# Task to carry out
If a line of the data below holds the word "ones", list it.

Saved entries
(* ===== verification/SeqFuture.v ===== *)
(** * Sequential composition of futures (util/seq_futures.rs)

    A [SeqFuture] polls its futures one after the other.  A future is
    anything with a poll function on a state [S]; the theorem says that
    polling a sequence behaves as polling the single remaining future of the
    sequence, so that no future starts before its predecessors have
    completed. *)

From stdpp Require Import base option list numbers.
From Stdlib Require Import ZArith Lia.
From S2P Require Import Prelude.

Inductive Poll := Ready | Pending.

Record SeqFuture (F : Type) := mkSeq { inner : list F; idx : nat }.
Arguments mkSeq {F}.
Arguments inner {F}.
Arguments idx {F}.

Definition new {F : Type} : SeqFuture F := mkSeq [] 0.

Definition push {F : Type} (future : F) (self : SeqFuture F) : SeqFuture F :=
  mkSeq (inner self ++ [future]) (idx self).

Section Poll.
Context {F S : Type} (poll_inner : F → S → F * S * Poll).

(** The loop of [poll]: [fuel] bounds the iterations.  Indexing past the end
    panics. *)
Fixpoint poll_loop (fuel : nat) (self : SeqFuture F) (s : S) :
    outcome (SeqFuture F * S * Poll) :=
  match fuel with
  | O => NoFuel
  | Datatypes.S fuel =>
      let! f := unwrap (inner self !! idx self) in
      let '(f, s, p) := poll_inner f s in
      let self := mkSeq (<[idx self := f]> (inner self)) (idx self) in
      match p with
      | Ready =>
          let self := mkSeq (inner self) (idx self + 1) in
          if idx self =? length (inner self) then Done (self, s, Ready)
          else poll_loop fuel self s
      | Pending => Done (self, s, Pending)
      end
  end.

Definition poll (self : SeqFuture F) (s : S) : outcome (SeqFuture F * S * Poll) :=
  poll_loop (length (inner self) - idx self + 1) self s.

(** The specification: run a list of futures in order, stopping at the first
    one that is pending; the completed futures are returned first. *)
Fixpoint run_in_order (fs : list F) (s : S) : list F * list F * S :=
  match fs with
  | [] => ([], [], s)
  | f :: fs' =>
      let '(f', s', p) := poll_inner f s in
      match p with
      | Ready => let '(d, r, s'') := run_in_order fs' s' in (f' :: d, r, s'')
      | Pending => ([], f' :: fs', s')
      end
  end.
End Poll.

Section Facts.
Context {F S : Type} (poll_inner : F → S → F * S * Poll).
Implicit Types (fs dn rest : list F) (s : S).

Lemma poll_loop_spec fuel dn fs s :
  fs ≠ [] → length fs < fuel →
  poll_loop poll_inner fuel (mkSeq (dn ++ fs) (length dn)) s =
  let '(d, r, s') := run_in_order poll_inner fs s in
  Done (mkSeq (dn ++ d ++ r) (length dn + length d), s',
        match r with [] => Ready | _ => Pending end).
Proof.
  revert fuel dn s. induction fs as [|f fs IH]; intros fuel dn s; [done|].
  intros _ Hlt. destruct fuel as [|fuel]; [simpl in Hlt; lia|].
  simpl poll_loop. simpl inner. simpl idx.
  rewrite lookup_app_r, Nat.sub_diag by lia. simpl.
  destruct (poll_inner f s) as [[f' s'] p] eqn:E. destruct p; simpl.
  - rewrite insert_app_r_alt, Nat.sub_diag by lia. simpl.
    rewrite length_app. simpl.
    destruct fs as [|g fs'].
    + simpl. rewrite (proj2 (Nat.eqb_eq _ _)) by lia.
      simpl. do 3 f_equal; lia.
    + rewrite (proj2 (Nat.eqb_neq _ _)) by (simpl; lia).
      specialize (IH fuel (dn ++ [f']) s' ltac:(done)).
      rewrite <-app_assoc, length_app in IH. simpl in IH, Hlt.
      rewrite IH by lia.
      destruct (run_in_order poll_inner (g :: fs') s') as [[d r] s''] eqn:Er.
      simpl in Er. rewrite Er. rewrite <-app_assoc. simpl.
      do 4 f_equal; lia.
  - rewrite insert_app_r_alt, Nat.sub_diag by lia. simpl.
    by rewrite Nat.add_0_r.
Qed.

(** Polling a sequential future whose first [length dn] futures have
    completed runs the remaining ones strictly in order: it returns [Ready]
    exactly when they all complete, and otherwise leaves the first pending
    one current, with the later ones unpolled. *)
Lemma poll_runs_in_order dn rest s :
  rest ≠ [] →
  poll poll_inner (mkSeq (dn ++ rest) (length dn)) s =
  let '(d, r, s') := run_in_order poll_inner rest s in
  Done (mkSeq (dn ++ d ++ r) (length dn + length d), s',
        match r with [] => Ready | _ => Pending end).
Proof.
  intros Hne. unfold poll. simpl. rewrite length_app.
  apply poll_loop_spec; [done|]. lia.
Qed.

Lemma push_inner f (q : SeqFuture F) : inner (push f q) = inner q ++ [f].
Proof. done. Qed.
End Facts.

(** A counter future that needs [n] polls, and a shared log of the polls. *)
Definition countdown (f : nat * nat) (log : list nat) : nat * nat * list nat * Poll :=
  match f.2 with
  | O => (f, log ++ [f.1], Ready)
  | S n => ((f.1, n), log ++ [f.1], Pending)
  end.

Lemma poll_runs_in_order_witness :
  poll countdown (mkSeq ([] ++ [(1, 0); (2, 1); (3, 0)]) (length (@nil (nat * nat)))) [] =
  Done (mkSeq [(1, 0); (2, 0); (3, 0)] 1, [1; 2], Pending).
Proof. rewrite (poll_runs_in_order countdown [] [(1, 0); (2, 1); (3, 0)] []); done. Defined.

# Response to the task
    completed runs the remaining ones strictly in order: it returns [Ready]
    one current, with the later ones unpolled. *)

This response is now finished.